> [What you need to do]: Below are the entries. Transcribe exactly the lines from the one with "Header => header_text" through the one with "Definition entry_column (index_key", ends included, and leave out all others.

(Extracted records)
§ §

(** The text of each write. *)
Definition print (e : elem) : string :=
  match e with
  | Header => header_text
  | ObjectsOpen => "<objects>" +:+ nl
  | Object id name type =>
      "  <object id=" +:+ dq +:+ id +:+ dq +:+ " name=" +:+ dq +:+ name +:+ dq
      +:+ " type=" +:+ dq +:+ type +:+ dq +:+ "/>" +:+ nl
  | ObjectsClose => "</objects>" +:+ nl
  | InformationOpen => "<information>" +:+ nl
  | InfoOpen oid =>
      "  <info oid=" +:+ dq +:+ oid +:+ dq +:+ " type=" +:+ dq +:+ "short" +:+ dq
      +:+ ">" +:+ nl
  | Data key value =>
      "   <data key=" +:+ dq +:+ key +:+ dq
      +:+ " value=" +:+ dq +:+ value +:+ dq +:+ "/>" +:+ nl
  | InfoClose => "  </info>" +:+ nl
  | InformationClose => "</information>" +:+ nl
  | Footer => "</lml:lgui>" +:+ nl
  end.

(** *** _output_mode_entry and _write_lml_output *)

Section Entries.
Variable default_map : record.
(** [self.group_name] *)
Variable group_name : string.
(** The two time stamps and [round(group_end_time - group_start_time, 3)].
    They are floats; here they are the scalars the caller passes. *)
Variables group_start_time group_end_time duration : atom.

(** [entry_id_counters[key] += 1], and the count it reaches. *)
Fixpoint count_entry (key : atom) (counters : list (atom * nat))
  : list (atom * nat) * nat :=
  match counters with
  | [] => ([(key, 1%nat)], 1%nat)
  | (k, n) :: rest =>
      if py_eqb key k then ((k, S n) :: rest, S n)
      else let '(rest', c) := count_entry key rest in ((k, n) :: rest', c)
  end.

(** What one column contributes to the row of a record. *)
Definition entry_column (index_key : string) (rec : record)
  (unique_csv_entry_id : string) (col_name : string) (i : instruction) : option atom :=
  match i_source i, i_static i with
  | Some source, _ => Some (_get_value_with_default default_map rec source)
  | None, Some v => Some v
  | None, None =>
      if String.eqb col_name index_key then Some (AStr unique_csv_entry_id) else None
  end.
(** The loop of [autoColor]: the layers are not touched, every item of the
    list is recoloured from its own state, nothing else alive changes, and
    with [outline] one new object per filled item is collected, in order. *)
Lemma autoColor_loop (pal : list ColorData) (limit : option Z) (outline : bool) :
  forall (items : list ItemId) (s s' : Scene) (outs outs' : list ItemId),
    wf s -> NoDup items ->
    (forall i, i ∈ items -> is_Some (heap s !! i)) ->
    eachM (autoColorItem pal limit outline) (s, outs) items = Some (s', outs') ->
    layers s' = layers s /\ wf s' /\ (nextId s <= nextId s')%positive
    /\ (forall j, j ∉ items -> (j < nextId s)%positive ->
                  heap s' !! j = heap s !! j)
    /\ (forall i it, i ∈ items -> heap s !! i = Some it ->
          exists it1 it2 fi,
            strokeSnapped pal limit it = Some it1
            /\ fillSnapped pal limit it1 = Some (it2, fi)
            /\ heap s' !! i = Some it2)
    /\ exists news,
         outs' = outs ++ news
         /\ (forall o, o ∈ news -> (nextId s <= o < nextId s')%positive)
         /\ NoDup news
         /\ (if outline
             then Forall2 (outlineOf pal limit s s') (filter (filled s) items) news
             else news = []).
Proof.
  induction items as [|x rest IH]; intros s s' outs outs' Hwf Hnd Hall Hrun.
  - cbn in Hrun. injection Hrun as <- <-.
    split; [reflexivity|]. split; [exact Hwf|]. split; [lia|].
    split; [reflexivity|]. split; [intros i it Hi; inversion Hi|].
    exists []. rewrite app_nil_r. split; [reflexivity|].
    split; [intros o Ho; inversion Ho|]. split; [constructor|].
    destruct outline; [constructor|reflexivity].
  - cbn [eachM] in Hrun.
    destruct (autoColorItem pal limit outline (s, outs) x) as [[s1 outs1]|]
      eqn:Hstep; [|discriminate]. cbn [mbind option_bind] in Hrun.
    apply NoDup_cons in Hnd. destruct Hnd as [Hxr Hnd].
    destruct (Hall x ltac:(left)) as [it Hx].
    destruct (autoColorItem_step _ _ _ _ _ _ _ _ _ Hwf Hx Hstep)
      as (it1 & it2 & fi & Hs & Hf & Hl1 & Hwf1 & Hx1 & Hother & Hcase).
    assert (Hbound : forall i, i ∈ x :: rest -> (i < nextId s)%positive).
    { intros i Hi. destruct Hwf as [_ Hh]. apply Hh, Hall, Hi. }
    assert (Hrest : forall i, i ∈ rest -> heap s1 !! i = heap s !! i).
    { intros i Hi. apply Hother; [|apply Hbound; now right].
      intros ->. contradiction. }
    assert (Hn1 : (nextId s <= nextId s1)%positive).
    { destruct Hcase as [(_ & ci & ot & _ & _ & _ & -> & _) | (_ & _ & ->)]; lia. }
    assert (Hall1 : forall i, i ∈ rest -> is_Some (heap s1 !! i)).
    { intros i Hi. rewrite (Hrest i Hi). apply Hall. now right. }
    destruct (IH s1 s' outs1 outs' Hwf1 Hnd Hall1 Hrun)
      as (Hl & Hwf' & Hn & Hkeep & Hdone & news & Houts & Hnews & Hndn & Hout).
    split; [now rewrite Hl|]. split; [exact Hwf'|]. split; [lia|].
    split.
    { intros j Hj Hjn. apply not_elem_of_cons in Hj. destruct Hj as [Hjx Hjr].
      rewrite Hkeep by (auto; lia). now apply Hother. }
    split.
    { intros i it' Hi Hit'. apply elem_of_cons in Hi. destruct Hi as [->|Hi].
      - rewrite Hx in Hit'. injection Hit' as <-.
        exists it1, it2, fi. split; [exact Hs|]. split; [exact Hf|].
        rewrite Hkeep; [exact Hx1|exact Hxr|].
        specialize (Hbound x ltac:(left)). lia.
      - apply (Hdone i it' Hi). now rewrite (Hrest i Hi). }
    assert (Hconv : forall k,
              Forall2 (outlineOf pal limit s1 s') (filter (filled s1) rest) k ->
              (forall o, o ∈ k -> (nextId s1 <= o)%positive) ->
              Forall2 (outlineOf pal limit s s') (filter (filled s) rest) k).
    { intros k Hk Hge. rewrite <- (filter_filled_agree s s1 rest Hrest).
      eapply Forall2_impl_elem; [exact Hk|].
      intros i o Hi Ho (a & a1 & a2 & ci & ot & Ha & Ha1 & Ha2 & Hot & Hnone & Hsome).
      apply list_elem_of_filter in Hi. destruct Hi as [_ Hi].
      exists a, a1, a2, ci, ot. rewrite <- (Hrest i Hi).
      repeat (split; [assumption|]). split; [|exact Hsome].
      destruct (heap s !! o) as [z|] eqn:Hz; [|reflexivity].
      destruct Hwf as [_ Hh]. specialize (Hh o (mk_is_Some _ _ Hz)).
      specialize (Hge o Ho). lia. }
    destruct Hcase as [(-> & ci & ot & -> & Hot & -> & Hs1 & Hnew)
                      | (Hno & -> & Hs1)].
    + exists (nextId s :: news). split.
      { rewrite Houts, <- app_assoc. reflexivity. }
      split.
      { intros o Ho. apply elem_of_cons in Ho. destruct Ho as [->|Ho].
        - lia.
        - specialize (Hnews o Ho). lia. }
      split.
      { apply NoDup_cons. split; [|exact Hndn].
        intros Hin. specialize (Hnews _ Hin). lia. }
      assert (Hfx : filled s x).
      { exists it. split; [exact Hx|].
        rewrite <- (proj1 (strokeSnapped_fill _ _ _ _ Hs)).
        apply (fillSnapped_index _ _ _ _ _ Hf). eauto. }
      rewrite filter_cons_True by exact Hfx. constructor.
      * exists it, it1, it2, ci, ot. repeat (split; [assumption|]). split.
        -- destruct (heap s !! nextId s) as [z|] eqn:Hz; [|reflexivity].
           destruct Hwf as [_ Hh]. specialize (Hh _ (mk_is_Some _ _ Hz)). lia.
        -- rewrite Hkeep; [exact Hnew| |lia].
           intros Hin. specialize (Hbound (nextId s) ltac:(now right)). lia.
      * apply Hconv; [exact Hout|]. intros o Ho. apply Hnews, Ho.
    + exists news. split; [exact Houts|]. split.
      { intros o Ho. specialize (Hnews o Ho). lia. }
      split; [exact Hndn|].
      destruct outline; [|exact Hout].
      destruct Hno as [Hno | ->]; [discriminate|].
      assert (Hnf : ~ filled s x).
      { intros (it' & Hit' & Hfc). rewrite Hx in Hit'. injection Hit' as <-.
        rewrite <- (proj1 (strokeSnapped_fill _ _ _ _ Hs)) in Hfc.
        apply (fillSnapped_index _ _ _ _ _ Hf) in Hfc.
        destruct Hfc as [? Hfc]. discriminate Hfc. }
      rewrite filter_cons_False by exact Hnf.
      apply Hconv; [exact Hout|]. intros o Ho. apply Hnews, Ho.
Qed.

Lemma snapColor_in_range (pal : list ColorData) (source : Source)
    (limit : option Z) :
  pal <> [] -> (snapColor pal source limit < length pal)%nat.
Proof.
  intros Hne. unfold snapColor, snapColorRun.
  pose proof (snapLoop_index (limited pal limit)
                (rgbToYUV (sourceRGB source)) 0 0 thousand) as Hk.
  cbn zeta in Hk. destruct (limited_prefix pal limit) as [n Hn].
  rewrite Hn in *. rewrite length_take in Hk.
  destruct pal; [contradiction|]. cbn [length] in *. lia.
Qed.

Lemma snapEntry_some (pal : list ColorData) (c : Color) (limit : option Z) :
  pal <> [] ->
  exists entry,
    snapEntry pal c limit
    = Some (snapColor pal (SString (toCSS c)) limit, entry)
    /\ pal !! snapColor pal (SString (toCSS c)) limit = Some entry.
Proof.
  intros Hne. unfold snapEntry.
  destruct (lookup_lt_is_Some_2 pal _ (snapColor_in_range pal
              (SString (toCSS c)) limit Hne)) as [entry He].
  exists entry. rewrite He. split; reflexivity.
Qed.

(** The parts of the loop body, for a palette that is not empty. *)
Lemma strokeSnapped_some (pal : list ColorData) (limit : option Z) (it : Item) :
  pal <> [] ->
  exists it1,
    strokeSnapped pal limit it = Some it1
    /\ fillColor it1 = fillColor it
    /\ (forall sc, strokeColor it = Some sc ->
          color (data it1) = Some (snapColor pal (SString (toCSS sc)) limit)).
Proof.
  intros Hne. unfold strokeSnapped. destruct (strokeColor it) as [sc|].
  - destruct (snapEntry_some pal sc limit Hne) as (entry & -> & _).
    cbn. eexists. split; [reflexivity|]. split; [reflexivity|].
    intros sc' Heq. injection Heq as <-. reflexivity.
  - exists it. split; [reflexivity|]. split; [reflexivity|]. discriminate.
Qed.

Lemma fillSnapped_some (pal : list ColorData) (limit : option Z) (it : Item) :
  pal <> [] ->
  exists it2 fi,
    fillSnapped pal limit it = Some (it2, fi)
    /\ geometry it2 = geometry it
    /\ (forall fc, fillColor it = Some fc ->
          fi = Some (snapColor pal (SString (toCSS fc)) limit)
          /\ color (data it2)
             = Some (snapColor pal (SString (toCSS fc)) limit)
          /\ fill (data it2) = Some true)
    /\ (fillColor it = None -> fi = None /\ it2 = it).
Proof.
  intros Hne. unfold fillSnapped. destruct (fillColor it) as [fc|].
  - destruct (snapEntry_some pal fc limit Hne) as (entry & -> & _).
    cbn. eexists _, _. split; [reflexivity|]. split; [reflexivity|]. split.
    + intros fc' Heq. injection Heq as <-. repeat split; reflexivity.
    + discriminate.
  - exists it, None. split; [reflexivity|]. split; [reflexivity|]. split.
    + discriminate.
    + intros _. split; reflexivity.
Qed.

§ §

> [Response to the task]:
  | Header => header_text
  | ObjectsOpen => "<objects>" +:+ nl
  | Object id name type =>
      "  <object id=" +:+ dq +:+ id +:+ dq +:+ " name=" +:+ dq +:+ name +:+ dq
      +:+ " type=" +:+ dq +:+ type +:+ dq +:+ "/>" +:+ nl
  | ObjectsClose => "</objects>" +:+ nl
  | InformationOpen => "<information>" +:+ nl
  | InfoOpen oid =>
      "  <info oid=" +:+ dq +:+ oid +:+ dq +:+ " type=" +:+ dq +:+ "short" +:+ dq
      +:+ ">" +:+ nl
  | Data key value =>
      "   <data key=" +:+ dq +:+ key +:+ dq
      +:+ " value=" +:+ dq +:+ value +:+ dq +:+ "/>" +:+ nl
  | InfoClose => "  </info>" +:+ nl
  | InformationClose => "</information>" +:+ nl
  | Footer => "</lml:lgui>" +:+ nl
  end.

(** *** _output_mode_entry and _write_lml_output *)

Section Entries.
Variable default_map : record.
(** [self.group_name] *)
Variable group_name : string.
(** The two time stamps and [round(group_end_time - group_start_time, 3)].
    They are floats; here they are the scalars the caller passes. *)
Variables group_start_time group_end_time duration : atom.

(** [entry_id_counters[key] += 1], and the count it reaches. *)
Fixpoint count_entry (key : atom) (counters : list (atom * nat))
  : list (atom * nat) * nat :=
  match counters with
  | [] => ([(key, 1%nat)], 1%nat)
  | (k, n) :: rest =>
      if py_eqb key k then ((k, S n) :: rest, S n)
      else let '(rest', c) := count_entry key rest in ((k, n) :: rest', c)
  end.

(** What one column contributes to the row of a record. *)
Definition entry_column (index_key : string) (rec : record)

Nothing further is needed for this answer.